小芳听着大笑,她说这个我还真不知道,姐姐也没有和我说过,她就说你这个人比较骄傲,原来这骄傲都是装的。
“对对,就是装的,小芳,那就没错了,张向北一定是遗传了他妈妈,怪不得。”张晨说。
“怪不得什么,姐夫?”小芳问。
“怪不得他对画画,一点兴趣也没有。”张晨说。
小芳笑道:“不仅是一定兴趣都没有,而是厌恶,我几次都说带他去大都会博物馆看看,他都不肯去,我说,纽约人就没有没去过大都会的,你猜他说什么?”
“他说什么?”
“他说,我又不是纽约人,我是杭城人,那些画有什么好看的,人家那是那个时候没有照相机,没办法才画画的,现在有了相机,不管什么人像还是风景,咔嚓一下就拍下来了,还要画什么画,他说你和小树都是过时货,是自诩的艺术家。

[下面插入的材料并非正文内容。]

(** The handler of [app.get('/search', ...)].  [fetch] is the upstream
    service: the array it answers with for an address, or [None] when the
    request fails or the answer is not an array of objects. *)
Definition search (q : Query) (fetch : string → option (list Item)) : Reply :=
  let page := orElse (parseParam (page q)) 1 in
  let limit := orElse (parseParam (limit q)) 10 in
  if negb (truthy (query q)) then Failure 400 "Query is required"
  else
    match fetch (searchUrl (default "" (query q))) with
    | None => Failure 500 "Error fetching torrents"
    | Some data => Success (paginate (allTorrents data) page limit)
    end.

End Search.

(** * Facts about the JavaScript values *)

Section Facts.

Variable infoHashOf : string → string.

Local Abbreviation clientGet := (clientGet infoHashOf).
Local Abbreviation clientAdd := (clientAdd infoHashOf).
Local Abbreviation onRequest := (onRequest infoHashOf).
Local Abbreviation step := (step infoHashOf).
Local Abbreviation run := (run infoHashOf).
Local Abbreviation process := (process infoHashOf).
Local Abbreviation exited := (exited infoHashOf).

Lemma scanDigits_showUint (d : uint) : scanDigits (showUint d) = d.
Proof.
  induction d; simpl; rewrite ?IHd; done.
Qed.

Lemma split_showUint (d : uint) (r : string) :
  split "-" (showUint d ++ String "-" r) = showUint d :: split "-" r.
Proof.
  induction d; simpl; rewrite ?IHd; done.
Qed.

Lemma split_showUint_end (d : uint) :
  split "-" (showUint d) = [showUint d].
Proof.
  induction d; simpl; rewrite ?IHd; done.
Qed.
(** C1, as stated, fails for the threaded variant: it reads the size of
    the file before the loop and gives the task up, without any attempt,
    when the size cannot be read.  Here [max_retries] is 2 and the adapter
    would fail every attempt; the task is failed after no attempt at all. *)
Lemma threaded_task_without_size_is_not_attempted :
  let C := Scenario.session [] 2 2 false in
  let st := under_way false 0 0 0 in
  fails_until_last Scenario.failing "gone" "gone" (upload_calls st)
    (Z.to_nat (max_retries C))
  /\ snd (upload_single_file_threaded Scenario.failing C 1 "gone" "gone" st)
     = Ok false
  /\ count_attempts
       (trace (fst (upload_single_file_threaded Scenario.failing C 1 "gone"
                      "gone" st))) = 0%nat
  /\ Z.of_nat
       (count_attempts
          (trace (fst (upload_single_file_threaded Scenario.failing C 1 "gone"
                         "gone" st))))
     <> max_retries C + 1.
Proof.
  cbv zeta. split; [| split; [reflexivity | split; [reflexivity | discriminate]]].
  intros i _. cbn. repeat split.
  intros [H | []]. discriminate H.
Qed.
Lemma profile_desc_head root p pd rest :
  select_desc is_profile_desc root = (p, pd) :: rest ->
  get_at p root = Some pd
  /\ exists a x cs tl, pd = Elem (tei "profileDesc") a x cs tl.
Proof.
  intros E.
  assert (Hin : In (p, pd) (select_desc is_profile_desc root))
    by (rewrite E; now left).
  destruct (select_desc_sound _ _ _ _ Hin) as [Hg _]. split; [exact Hg|].
  destruct root as [t a x cs tl|c tl]; [|contradiction].
  simpl in Hin. apply in_select_list in Hin.
  destruct Hin as (i & c & p' & _ & _ & Hin).
  apply select_sound in Hin. destruct Hin as [_ Hs].
  now apply has_tag_Elem.
Qed.

Lemma ensure_creation_from_events_idem root :
  ensure_creation_from_events (ensure_creation_from_events root)
  = ensure_creation_from_events root.
Proof.
  unfold ensure_creation_from_events at 2 3.
  destruct (select_desc is_profile_desc root) as [|[p pd] rest] eqn:E.
  - unfold ensure_creation_from_events. now rewrite E.
  - destruct (existsb (has_tag (tei "creation")) (children_of pd)) eqn:X.
    + unfold ensure_creation_from_events. now rewrite E, X.
    + destruct (chosen_event root) as [ev|] eqn:V.
      * destruct (@first_desc_after_append is_profile_desc
                    (creation_block ev) is_profile_desc_tag
                    (fun anc => eq_refl) root p pd rest E) as [rest' E'].
        unfold ensure_creation_from_events. rewrite E'.
        destruct (profile_desc_head _ E) as (_ & a & x & cs & tl & ->).
        simpl append_child. simpl children_of. rewrite existsb_app.
        simpl existsb at 2. now rewrite orb_true_r.
      * unfold ensure_creation_from_events. now rewrite E, X, V.
Qed.

(* ------------------------------------------------------------------ *)
(** ** Matches come in document order *)

Lemma sorted_app (l1 l2 : list path) :
  StronglySorted before l1 -> StronglySorted before l2 ->
  (forall p q, In p l1 -> In q l2 -> before p q) ->
  StronglySorted before (l1 ++ l2).
Proof.
  induction l1 as [|p l1 IH]; simpl; intros H1 H2 H; [assumption|].
  inversion H1 as [|? ? Hs Hf]; subst. constructor.
  - apply IH; auto.
  - apply Forall_app. split; [assumption|].
    apply Forall_forall. intros q Hq. apply H; auto.
Qed.

Lemma sorted_shift (k : nat) (l : list path) :
  StronglySorted before l -> StronglySorted before (map (cons k) l).
Proof.
  induction 1 as [|p l Hs IH Hf]; simpl; constructor; [assumption|].
  apply Forall_forall. intros q Hq. apply in_map_iff in Hq.
  destruct Hq as (q' & <- & Hq'). rewrite Forall_forall in Hf.
  unfold before. simpl. rewrite Nat.eqb_refl, Nat.ltb_irrefl. simpl.
  now apply Hf.
Qed.

Section SelectOrder.
Variable sel : list str -> node -> bool.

“我和他说,大都会不仅是有艺术品,还有不少很值得看的文物,比如丹德神殿,他说,那种破破烂烂的东西,我看着都闻得到霉味,有什么好看的,要是好看,它们就会还在原来的地方,不会摆到博物馆里来了。
“乞力马扎罗山很好看,他们摆到博物馆里来了吗,长城很壮观,非洲大草原很壮观,它们不都在原来的地方,没有到博物馆里来,所有可以被拆到博物馆里来的,都是可以拆掉,没有什么好留恋的,姐夫,他说得还有点道理,对吗?”
“对什么对,一派胡言。”
“对对,他说你也是一派胡言。”小芳笑道,“就是看到你那个视频,你在台上说什么清泰街和城站火车站不该拆的视频,他除了说你会得罪人之外,还有一个定语,那就是一派胡言,他说,有什么不该拆的,不适用的就该拆,不拆怎么能够建设?
“要是这也不能拆,那也不能拆,人类就不会进步了,到今天就还住在山洞里,连茅草屋都不会去搭,到现在,大家一个个还都在树林里裸奔。
“他说,阿富汗的那个巴米扬大佛,轰一下被塔利班炸掉了,多过瘾,大家都说那大佛有多了不起,结果被炸掉之后怎么样,谁身上少了一块肉?巴米扬大佛没有也就没有了,大家还不照样该吃吃,该喝喝,对了,姐夫,他还有一个建议。”
“什么建议?”张晨问。
“他说,像清泰街这种地方,只要拆之前拍个照片就可以了,让像你这样的,喜欢看旧房子的人,想看的时候,捧着照片看看,过过瘾就可以了。”小芳说。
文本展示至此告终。